Secondly, activists need to be involved in NAFTA monitoring because academicians and governments rarely collect statistics that are designed to find out how policies affect the lives of particular people. Since we are organizing ourselves in our workplaces and communities, we know best what kinds of information are important. During the NAFTA debate, many of us expressed concerns that NAFTA would harm our living standards by eliminating and moving jobs and causing us to either remain unemployed or work in lower paying occupations. Those in favor of NAFTA argued, on the other hand, that "free trade" would lead to job and income growth by increasing exports from the U.S. Every thousand dollars or so of exports was asserted to lead to a number of jobs for us.

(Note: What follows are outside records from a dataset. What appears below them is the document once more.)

Lemma safe_as_root {A} (denied : serror → A) m : safe pp m → safe pp (as_root denied m).
Proof.
  intros Hm. apply safe_bind; [apply safe_gets|]. intros e. destruct (e =? 0); [done|apply safe_ret].
Qed.
End safe.

#[export] Hint Resolve safe_ret safe_gets safe_stat safe_read_file safe_unit_call : go.

(** Walks through a program of harmless steps. *)
Ltac safe_walk :=
  repeat (first
    [ apply safe_as_root
    | apply safe_bind; [|intros ?]
    | solve [auto with go]
    | apply safe_RunManager; solve [auto with go]
    | apply safe_remove; solve [auto with go]
    | match goal with |- context [match ?x with _ => _ end] => destruct x end ]).

(** ** The contract *)

(** One purge: the steps before the point of no return are harmless; what
    deletes comes after a confirmed call by root, the guard on every directory,
    the audit record and a look at the account; it removes the profile's
    directories and nothing else. *)
Definition purge_contract (pp : purge_profile) (opts : PurgeOptions) (h h' : host) : Prop :=
  frame pp h h' ∧
  ∃ pre post, h_log h' = h_log h ++ pre ++ post ∧ Forall (harmless pp) pre ∧
    (post = [] ∨
     Confirmed opts = true ∧ h_euid h = 0 ∧ validate_all h (pp_dirs pp) (pp_dirs pp) = None
     ∧ (AuditOut opts = true → ∃ pl u ds, last pre = Some (HPurgeAudit pl u ds))
     ∧ Forall (λ e, e = HCmd (pp_delete pp) ∨ ∃ d, d ∈ pp_dirs pp ∧ e = HRemoveAll d) post
     ∧ (HCmd (pp_delete pp) ∈ post → ∃ log, pp_vouch pp (h_exec h log (pp_verify pp)))).

Class PurgeSafe (m : ServiceManager) (pp : purge_profile) : Prop :=
  purge_safe opts h : wp (Purge m opts) (λ _, purge_contract pp opts h) h.

Lemma contract_harmless pp opts h h' : grows pp h h' → purge_contract pp opts h h'.
Proof.
  intros [Hf (evs & Hl & Hh)]. split; [done|]. exists evs, []. rewrite app_nil_r. auto.
Qed.

(** ** The removals *)

Lemma frame_remove_all pp d h (r : result oserr unit) :
  d ∈ pp_dirs pp →
  frame pp h (set_host
    (set_files (filter (λ x, negb (under d x.1) = true) (os_files (h_os h))) (h_os h))
    (match r with
     | Ok _ => filter (λ x, negb (under d x) = true) (h_dirs h)
     | Err _ => filter (λ x, negb (under d x) = true ∨ x = d) (h_dirs h)
     end) (h_log h) h).
Proof.
  intros Hd. split; simpl; try done.
  - intros p _ Hp. specialize (Hp d Hd).
    destruct (os_files (h_os h) !! p) as [f|] eqn:E.
    + apply map_lookup_filter_Some. split; [done|]. simpl. by rewrite Hp.
    + apply map_lookup_filter_None. by left.
  - intros p Hp. specialize (Hp d Hd). destruct r; rewrite elem_of_filter, Hp; simpl; naive_solver.
Qed.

Many economists and government officials simply assume that economic growth, including the growth of jobs, is the goal of policies like NAFTA. But if growth fouls the environment and the jobs either go to someone else or don't pay enough to live on, simply measuring growth won't tell us what we need to know. A former sheet metal worker who is now driving a school bus and working at McDonalds was asked recently by the New York Times about the growth of jobs that the government was reporting. "Yeah, there are jobs out there," he replied. "My wife and I have four of them." The point is that the kinds of information we collect should be determined by our own needs, not by some economic theory or the needs of the spin masters to make their politician look good.

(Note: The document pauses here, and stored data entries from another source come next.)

(* ===== verification/CliKey.v ===== *)
(** * CliKey: [internal/cli/key.go], the commands on API keys.

    [raxd key create], [key list] and [key delete]: they open the key store of
    the user's state directory, call one or two of its operations, and print. *)

From S2P Require Import Prelude GoText GoEncoding GoTime GoCrypto GoPath GoOs Config Keystore CliOutput.
Open Scope Z_scope.
Open Scope go_scope.

(** The errors the functions return: of the paths, of the key store, of the table
    library, or of the arguments. *)
Inductive key_error :=
| EPaths (e : cerr)
| EKey (e : kerr)
| ETable (what msg : string)
| EArgs (msg : string).

#[export] Instance key_error_eq_dec : EqDecision key_error.
Proof. solve_decision. Defined.

Definition cerr_msg (e : cerr) : string := match e with CErr m => m end.

Definition key_error_msg (e : key_error) : string :=
  match e with
  | EPaths e => "cannot resolve config paths: " +:+ cerr_msg e
  | EKey e => kerr_msg e
  | ETable what m => what +:+ ": " +:+ m
  | EArgs m => m
  end.

(** The failures of the table library. *)
Class TableWriter := {
  append_error : list string → option string;
  render_error : list (list string) → option string;
}.

(** [printError] *)
Definition printError {S} (to : stream) (message : string) (hints : list string) : M (console S) unit :=
  do! line to ("error: " +:+ message) in
  lines to (map (λ h, "  hint: " +:+ h) hints).

(** The message and the hints [printStoreError] chooses. *)
Definition store_error_text (e : key_error) (op : string) : string * list string :=
  match e with
  | EKey (ErrCorrupt _) =>
      ("key store is corrupted or unreadable",
       ["check file permissions on keys.db (must be readable by current user)";
        "do not attempt to repair the file manually — contact support if data recovery is needed"])
  | EKey ErrLabelTooLong =>
      ("label is too long (max 64 characters)", ["choose a shorter label and try again"])
  | EKey ErrNotFound =>
      ("key " +:+ fmt_q op +:+ " not found",
       ["run " +:+ quoted "raxd key list" +:+ " to see available key IDs"])
  | EKey ErrAlreadyRevoked =>
      ("key " +:+ fmt_q op +:+ " is already revoked",
       ["run " +:+ quoted "raxd key list" +:+ " to see active keys"])
  | _ => (op +:+ ": " +:+ key_error_msg e, [])
  end%string.

Definition printStoreError {S} (to : stream) (e : key_error) (op : string) : M (console S) unit :=
  let (m, hints) := store_error_text e op in printError to m hints.

(** Writing an error and returning it. *)
Definition fail_store {S A} (e : key_error) (op : string) : M (console S) (result key_error A) :=
  do! printStoreError ToStderr e op in ret (Err e).

(** [truncateEllipsis]: to [n] runes; a byte that is no UTF-8 becomes U+FFFD when
    the runes are put together again. *)
Definition rune_text (r : bytes * bool) : string :=
  if r.2 then string_of_bytes r.1 else "�".

Definition truncateEllipsis (s : string) (n : nat) : string :=
  if (rune_count s <=? n)%nat then s
  else String.concat "" (map rune_text (take (n - 1) (runes s))) +:+ "…".

(** [printKeyBox] *)
Definition printKeyBox {S} (to : stream) (key : string) : M (console S) unit :=
  let inner := "  " +:+ key +:+ "  " in
  let width := rune_count inner in
  do! line to ("┌" +:+ repeat_str "─" width +:+ "┐") in
  do! line to ("│" +:+ inner +:+ "│") in
  line to ("└" +:+ repeat_str "─" width +:+ "┘").

Definition label_display (label : string) : string := if String.eqb label "" then "-" else label.

Section commands.
Context `{JC : JsonCodec} `{TW : TableWriter}.
Variable getenv : string → string.

(** [openStore] *)
Definition openStore : M os (result key_error Store) :=
  match Paths getenv with
  | Err e => ret (Err (EPaths e))
  | Ok paths => let! r := Open (KeysDB paths) in ret (result_map_err EKey r)
  end.

(** An operation of the store the command holds. *)
Definition on_store {A} (st : Store) (m : M proc A) : M os A :=
  λ s, let (a, p) := m {| p_store := st; p_os := s |} in (a, p_os p).

(** [runKeyCreate]; [None]: the search for a free id has not ended within
    [fuel] draws. *)
Definition runKeyCreate (fuel : nat) (label : string) :
    M (console os) (option (result key_error unit)) :=
  let! st := on_sys openStore in
  match st with
  | Err e => let! r := fail_store e "create" in ret (Some r)
  | Ok store =>
      let! c := on_sys (on_store store (Create fuel label)) in
      match c with
      | None => ret None
      | Some (Err e) => let! r := fail_store (EKey e) "create" in ret (Some r)
      | Some (Ok (plain, rec)) =>
          do! line ToStderr "  ! WARNING: This key will NOT be shown again. Save it now." in
          do! line ToStderr "" in
          do! printKeyBox ToStdout plain in
          do! line ToStdout "" in
          do! line ToStderr (row 9 "id" (ID rec)) in
          do! line ToStderr (row 9 "label" (label_display (Label rec))) in
          do! line ToStderr (row 9 "created" (format_date (Created rec))) in
          do! line ToStderr "" in
          do! show (LogInfo ToStderr "key created"
                [("action", FStr "create"); ("id", FStr (ID rec));
                 ("fingerprint", FStr (Fingerprint_ rec))])%string in
          ret (Some (Ok tt))
      end
  end.

(** A row of [key list]. *)
Definition key_row (r : KeyRecord) : list string :=
  ["  " +:+ ID r; truncateEllipsis (label_display (Label r)) 20; format_date (Created r);
   if LastUsed r =? zero_time then "never"%string else format_date (LastUsed r)].

Definition key_header : list string := ["  ID"; "LABEL"; "CREATED"; "LAST USED"]%string.

(** The rows appended until one is refused. *)
Fixpoint append_rows (rows : list (list string)) : result key_error unit :=
  match rows with
  | [] => Ok tt
  | r :: rows' =>
      match append_error r with
      | Some e => Err (ETable "cannot append table row" e)
      | None => append_rows rows'
      end
  end.

Definition runKeyList : M (console os) (result key_error unit) :=
  let! st := on_sys openStore in
  match st with
  | Err e => fail_store e "list"
  | Ok store =>
      let! l := on_sys (on_store store List) in
      match l with
      | Err e => fail_store (EKey e) "list"
      | Ok [] =>
          do! line ToStdout "  No API keys found." in
          do! line ToStdout ("  hint: create your first key with " +:+
                             quoted "raxd key create --name <label>") in
          ret (Ok tt)
      | Ok records =>
          let rows := map key_row records in
          match append_rows rows with
          | Err e => ret (Err e)
          | Ok _ =>
              match render_error rows with
              | Some e => ret (Err (ETable "cannot render table" e))
              | None => do! show (Table ToStdout key_header rows) in ret (Ok tt)
              end
          end
      end
  end.

(** The fingerprint [runKeyDelete] reads before it revokes. *)
Definition listed_fingerprint (id : string) (l : result kerr (list KeyRecord)) : string :=
  match l with
  | Err _ => ""
  | Ok recs =>
      match find (λ r, String.eqb (ID r) id) recs with
      | Some r => Fingerprint_ r
      | None => ""
      end
  end.

Definition runKeyDelete (args : list string) : M (console os) (result key_error unit) :=
  match args with
  | [] =>
      do! printError ToStderr "key delete requires an id argument"
            ["run " +:+ quoted "raxd key list" +:+ " to find the key ID, then use " +:+
             quoted "raxd key delete <id>"] in
      ret (Err (EArgs "missing id argument"))
  | id :: _ =>
      let! st := on_sys openStore in
      match st with
      | Err e => fail_store e "delete"
      | Ok store =>
          let! l := on_sys (on_store store List) in
          let fp := listed_fingerprint id l in
          let! r := on_sys (on_store store (Revoke id)) in
          match r with
          | Err e => fail_store (EKey e) id
          | Ok _ =>
              do! line ToStderr ("  key " +:+ id +:+ " revoked") in
              do! line ToStderr "  hint: the key can no longer be used for authentication" in
              do! show (LogInfo ToStderr "key revoked"
                    [("action", FStr "delete"); ("id", FStr id); ("fingerprint", FStr fp)])%string in
              ret (Ok tt)
          end
      end
  end.
End commands.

It should be understood that the impacts of NAFTA will not be felt immediately for many of us. The task of monitoring right now is twofold. One is that we need to begin collecting information now so that we will have something with which to compare future impacts of NAFTA. Also we can begin looking for individual instances where factories move or where our employers threaten to move, which can be used in present organizing campaigns.
We have organized this manual to meet both objectives. We want to begin to establish information on trends in employment in key industries to meet the objective of creating base line data against which to measure NAFTA impacts now and in the future. We also are establishing a system of uniform reporting of current plant closings and layoffs that may be of immediate use in our organizing campaigns.